Benchmark LLMs with the Model Evaluation Harness

Use the Model Evaluation Harness script to benchmark models against standard datasets like MMLU and GSM8K. Generate detailed reports and comparison charts to identify the best model for your specific use case.

intermediate30 min4 steps

The play

Install the Harness and Dependencies
Clone the script's repository and install the required Python packages from requirements.txt. This sets up your local environment to run evaluations from the command line.
Run a Single Benchmark
Evaluate a single model against a standard benchmark like GSM8K. Use the `--limit` flag to run on a small subset of the data for a quick test. Results are saved to a `results/` directory.
Compare Multiple Models
Evaluate multiple models simultaneously by providing a comma-separated list. The Model Evaluation Harness will produce a comparison report with charts and tables contrasting their performance.
Evaluate on a Custom Dataset
Test a model on your own data. Create a JSONL file where each line is a JSON object with 'prompt' and 'answer' keys, then pass the file path to the `--custom_tasks` argument.

Starter code

#!/bin/bash
# This script provides a complete setup and run of the Model Evaluation Harness.

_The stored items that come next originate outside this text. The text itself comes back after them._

(* ===== verification/Containers.v ===== *)
(** * Containers: [internal/common/container.go], the container builders of the
    roles and the parts of [util.go] they use

    The components that describe a container, and [BuildWithComponent], which
    turns one into calls of operator-go's container builder. That builder is
    not in the repository: a container is the list of the calls made on it. *)

From S2P Require Import Prelude GoStd GoTemplate GoXml XmlUtil Api Constants Util Security Components RoleConfig.

Definition script (l : list string) : string := dq (lines l).

(** ** util.go: environment, mounts, ports *)

Section with_platform.
Context {P : Platform} {MR : MapRange}.

Definition GetMetricsPort (role : Role) : outcome Z :=
  if decide (role = NameNodeRole) then Ret NameNodeMetricPort
  else if decide (role = DataNodeRole) then Ret DataNodeMetricPort
  else if decide (role = JournalNodeRole) then Ret JournalNodeMetricPort
  else Err (EMsg ("unknown role: " +:+ role)).

Definition GetNativeMetricsPort (role : Role) (clusterConfig : ClusterConfigSpec) : outcome Z :=
  if decide (role = NameNodeRole) then
    Ret (if IsTlsEnabled clusterConfig then NameNodeNativeMetricsHttpsPort
         else NameNodeNativeMetricsHttpPort)
  else if decide (role = DataNodeRole) then
    Ret (if IsTlsEnabled clusterConfig then DataNodeNativeMetricsHttpsPort
         else DataNodeNativeMetricsHttpPort)
  else if decide (role = JournalNodeRole) then
    Ret (if IsTlsEnabled clusterConfig then JournalNodeNativeMetricsHttpsPort
         else JournalNodeNativeMetricsHttpPort)
  else Err (EMsg ("unknown role for get native metrics port: " +:+ role)).

Definition getEnvNameByContainerComponent (container : ContainerComponent) : string :=
  if decide (container = NameNodeComponent) then "HDFS_NAMENODE_OPTS"
  else if decide (container = DataNodeComponent) then "HDFS_DATANODE_OPTS"
  else if decide (container = JournalNodeComponent) then "HDFS_JOURNALNODE_OPTS"
  else "".

Definition getSubDirByContainerComponent (container : ContainerComponent) : string := container.

Definition GetCommonCommand : list string := ["/bin/bash"; "-x"; "-euo"; "pipefail"; "-c"].

Definition env (name value : string) : EnvVar :=
  {| ev_Name := name; ev_Value := value; ev_ValueFrom := None |}.

Definition env_from (name : string) (source : EnvVarSource) : EnvVar :=
  {| ev_Name := name; ev_Value := ""; ev_ValueFrom := Some source |}.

# 1. Clone the repository and navigate into it
if [ ! -d "model-evaluation-harness" ]; then
  git clone https://github.com/aaas/model-evaluation-harness.git
fi
cd model-evaluation-harness

# 2. Install dependencies
pip install -r requirements.txt

# 3. Run a quick evaluation on the GSM8K benchmark
# This uses a small, well-known model and limits the test to 5 examples for speed.
echo "Running evaluation on gpt2 with GSM8K (limit 5)..."
python evaluate.py \
  --model hf-causal/gpt2 \
  --tasks gsm8k \
  --limit 5

echo "
Evaluation complete. Check the 'results/' directory for the output report."